§ **EXERCISE PROMPT**:
Please repeat the records exactly from their first line, finishing at the line containing "bool_decide (col = s)" and including it.

§ **DATA EXCERPTS**:
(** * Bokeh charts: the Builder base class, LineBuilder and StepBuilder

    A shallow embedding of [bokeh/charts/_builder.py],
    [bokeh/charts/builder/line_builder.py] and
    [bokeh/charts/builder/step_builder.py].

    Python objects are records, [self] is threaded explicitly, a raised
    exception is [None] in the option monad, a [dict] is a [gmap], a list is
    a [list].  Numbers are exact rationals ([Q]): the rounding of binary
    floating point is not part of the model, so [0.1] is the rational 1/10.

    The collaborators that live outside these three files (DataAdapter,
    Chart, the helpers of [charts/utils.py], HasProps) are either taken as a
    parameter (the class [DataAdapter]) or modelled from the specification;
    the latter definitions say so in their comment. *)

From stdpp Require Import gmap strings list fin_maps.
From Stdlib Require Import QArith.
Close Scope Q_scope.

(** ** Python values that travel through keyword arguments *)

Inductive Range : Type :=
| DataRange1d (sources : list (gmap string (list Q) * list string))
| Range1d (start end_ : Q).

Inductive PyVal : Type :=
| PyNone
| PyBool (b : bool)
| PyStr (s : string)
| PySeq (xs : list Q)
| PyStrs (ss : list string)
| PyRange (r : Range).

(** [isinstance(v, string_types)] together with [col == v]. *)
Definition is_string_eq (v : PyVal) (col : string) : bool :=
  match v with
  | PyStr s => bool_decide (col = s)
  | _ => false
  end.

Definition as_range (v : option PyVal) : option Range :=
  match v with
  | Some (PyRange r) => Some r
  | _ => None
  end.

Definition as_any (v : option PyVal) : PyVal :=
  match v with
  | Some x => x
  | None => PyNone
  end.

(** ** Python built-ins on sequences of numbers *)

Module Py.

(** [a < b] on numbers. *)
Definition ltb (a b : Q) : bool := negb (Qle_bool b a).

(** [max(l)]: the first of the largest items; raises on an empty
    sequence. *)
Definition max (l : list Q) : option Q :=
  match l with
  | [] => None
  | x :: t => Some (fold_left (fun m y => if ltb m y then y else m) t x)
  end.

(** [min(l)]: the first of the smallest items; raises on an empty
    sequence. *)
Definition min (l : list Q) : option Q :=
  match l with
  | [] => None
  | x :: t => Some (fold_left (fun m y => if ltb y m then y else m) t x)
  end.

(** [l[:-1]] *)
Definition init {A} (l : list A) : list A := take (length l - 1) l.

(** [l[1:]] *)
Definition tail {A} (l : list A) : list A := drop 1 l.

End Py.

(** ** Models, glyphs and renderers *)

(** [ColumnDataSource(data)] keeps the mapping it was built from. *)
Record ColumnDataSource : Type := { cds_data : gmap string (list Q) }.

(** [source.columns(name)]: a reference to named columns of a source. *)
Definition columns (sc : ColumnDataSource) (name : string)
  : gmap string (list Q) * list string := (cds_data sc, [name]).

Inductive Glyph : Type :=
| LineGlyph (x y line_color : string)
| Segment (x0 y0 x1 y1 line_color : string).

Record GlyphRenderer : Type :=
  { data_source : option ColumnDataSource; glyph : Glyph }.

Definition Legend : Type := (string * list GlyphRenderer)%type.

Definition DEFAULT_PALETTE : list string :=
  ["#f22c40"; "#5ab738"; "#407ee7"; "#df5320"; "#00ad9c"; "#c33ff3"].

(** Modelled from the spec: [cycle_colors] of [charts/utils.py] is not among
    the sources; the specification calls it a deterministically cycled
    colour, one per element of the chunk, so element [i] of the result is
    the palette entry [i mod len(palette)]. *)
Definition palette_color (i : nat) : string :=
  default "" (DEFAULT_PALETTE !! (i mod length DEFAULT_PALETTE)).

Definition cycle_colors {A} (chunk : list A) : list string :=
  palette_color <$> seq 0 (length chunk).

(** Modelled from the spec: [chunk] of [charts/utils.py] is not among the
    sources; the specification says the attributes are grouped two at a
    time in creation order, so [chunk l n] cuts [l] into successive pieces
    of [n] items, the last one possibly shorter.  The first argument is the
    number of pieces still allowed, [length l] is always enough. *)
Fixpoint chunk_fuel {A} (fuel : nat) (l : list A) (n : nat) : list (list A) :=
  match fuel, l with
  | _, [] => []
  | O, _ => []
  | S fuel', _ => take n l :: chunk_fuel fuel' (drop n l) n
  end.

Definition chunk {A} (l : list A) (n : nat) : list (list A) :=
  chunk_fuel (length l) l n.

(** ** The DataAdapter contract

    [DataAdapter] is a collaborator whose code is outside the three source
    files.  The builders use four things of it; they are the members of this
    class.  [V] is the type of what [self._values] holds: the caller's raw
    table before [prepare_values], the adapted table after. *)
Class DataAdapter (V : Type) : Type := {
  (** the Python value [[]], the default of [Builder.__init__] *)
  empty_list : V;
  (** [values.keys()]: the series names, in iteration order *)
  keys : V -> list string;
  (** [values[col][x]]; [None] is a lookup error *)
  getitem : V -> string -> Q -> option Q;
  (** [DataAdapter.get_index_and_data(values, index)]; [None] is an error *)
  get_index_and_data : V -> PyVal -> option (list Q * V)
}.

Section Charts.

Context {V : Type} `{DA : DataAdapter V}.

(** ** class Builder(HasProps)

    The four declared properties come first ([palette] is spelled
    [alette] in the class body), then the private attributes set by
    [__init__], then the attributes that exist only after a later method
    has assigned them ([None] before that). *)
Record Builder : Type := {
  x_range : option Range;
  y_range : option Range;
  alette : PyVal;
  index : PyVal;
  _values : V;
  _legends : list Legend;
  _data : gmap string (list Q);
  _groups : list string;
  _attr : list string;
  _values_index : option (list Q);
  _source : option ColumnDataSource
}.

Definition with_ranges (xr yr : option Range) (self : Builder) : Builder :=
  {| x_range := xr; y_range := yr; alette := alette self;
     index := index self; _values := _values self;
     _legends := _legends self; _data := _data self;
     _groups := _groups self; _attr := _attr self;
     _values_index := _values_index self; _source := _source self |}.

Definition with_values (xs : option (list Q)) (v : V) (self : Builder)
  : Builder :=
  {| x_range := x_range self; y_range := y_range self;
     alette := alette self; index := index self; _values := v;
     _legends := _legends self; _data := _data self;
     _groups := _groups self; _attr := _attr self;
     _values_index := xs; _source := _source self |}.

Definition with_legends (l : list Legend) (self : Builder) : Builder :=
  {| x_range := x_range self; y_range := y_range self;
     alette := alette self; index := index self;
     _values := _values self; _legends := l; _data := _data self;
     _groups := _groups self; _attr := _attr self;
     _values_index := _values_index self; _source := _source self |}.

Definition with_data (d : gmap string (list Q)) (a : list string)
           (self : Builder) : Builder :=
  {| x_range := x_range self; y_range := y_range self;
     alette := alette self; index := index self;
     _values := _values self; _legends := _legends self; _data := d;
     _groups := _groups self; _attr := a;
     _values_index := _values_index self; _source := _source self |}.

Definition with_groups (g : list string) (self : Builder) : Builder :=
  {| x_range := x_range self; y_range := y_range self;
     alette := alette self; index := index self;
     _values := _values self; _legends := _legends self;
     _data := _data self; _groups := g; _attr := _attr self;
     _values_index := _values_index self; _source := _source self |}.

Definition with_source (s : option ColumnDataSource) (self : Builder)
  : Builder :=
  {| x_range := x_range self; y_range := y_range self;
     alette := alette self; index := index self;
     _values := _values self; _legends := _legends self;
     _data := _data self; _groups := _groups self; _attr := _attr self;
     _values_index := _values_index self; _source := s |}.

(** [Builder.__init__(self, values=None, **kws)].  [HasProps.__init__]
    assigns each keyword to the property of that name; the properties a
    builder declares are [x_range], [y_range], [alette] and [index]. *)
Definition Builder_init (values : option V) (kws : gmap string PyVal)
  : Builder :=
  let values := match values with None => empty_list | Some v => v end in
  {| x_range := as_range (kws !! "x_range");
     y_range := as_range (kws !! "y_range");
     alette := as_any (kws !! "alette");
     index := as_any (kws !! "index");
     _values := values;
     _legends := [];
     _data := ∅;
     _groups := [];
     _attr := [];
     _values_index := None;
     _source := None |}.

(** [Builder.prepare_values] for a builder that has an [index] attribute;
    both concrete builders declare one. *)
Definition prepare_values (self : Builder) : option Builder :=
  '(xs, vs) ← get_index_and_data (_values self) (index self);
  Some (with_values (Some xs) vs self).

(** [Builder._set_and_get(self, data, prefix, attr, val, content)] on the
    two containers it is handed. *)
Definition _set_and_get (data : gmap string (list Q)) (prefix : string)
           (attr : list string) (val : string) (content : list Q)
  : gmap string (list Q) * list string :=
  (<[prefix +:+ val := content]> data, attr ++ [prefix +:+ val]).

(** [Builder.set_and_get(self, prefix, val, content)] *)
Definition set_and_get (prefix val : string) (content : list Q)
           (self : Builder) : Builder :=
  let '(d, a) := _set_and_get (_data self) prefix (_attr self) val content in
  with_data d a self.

§ **TASK OUTPUT**:
(** * Bokeh charts: the Builder base class, LineBuilder and StepBuilder

    A shallow embedding of [bokeh/charts/_builder.py],
    [bokeh/charts/builder/line_builder.py] and
    [bokeh/charts/builder/step_builder.py].

    Python objects are records, [self] is threaded explicitly, a raised
    exception is [None] in the option monad, a [dict] is a [gmap], a list is
    a [list].  Numbers are exact rationals ([Q]): the rounding of binary
    floating point is not part of the model, so [0.1] is the rational 1/10.

    The collaborators that live outside these three files (DataAdapter,
    Chart, the helpers of [charts/utils.py], HasProps) are either taken as a
    parameter (the class [DataAdapter]) or modelled from the specification;
    the latter definitions say so in their comment. *)

From stdpp Require Import gmap strings list fin_maps.
From Stdlib Require Import QArith.
Close Scope Q_scope.

(** ** Python values that travel through keyword arguments *)

Inductive Range : Type :=
| DataRange1d (sources : list (gmap string (list Q) * list string))
| Range1d (start end_ : Q).

Inductive PyVal : Type :=
| PyNone
| PyBool (b : bool)
| PyStr (s : string)
| PySeq (xs : list Q)
| PyStrs (ss : list string)
| PyRange (r : Range).

(** [isinstance(v, string_types)] together with [col == v]. *)
Definition is_string_eq (v : PyVal) (col : string) : bool :=
  match v with
  | PyStr s => bool_decide (col = s)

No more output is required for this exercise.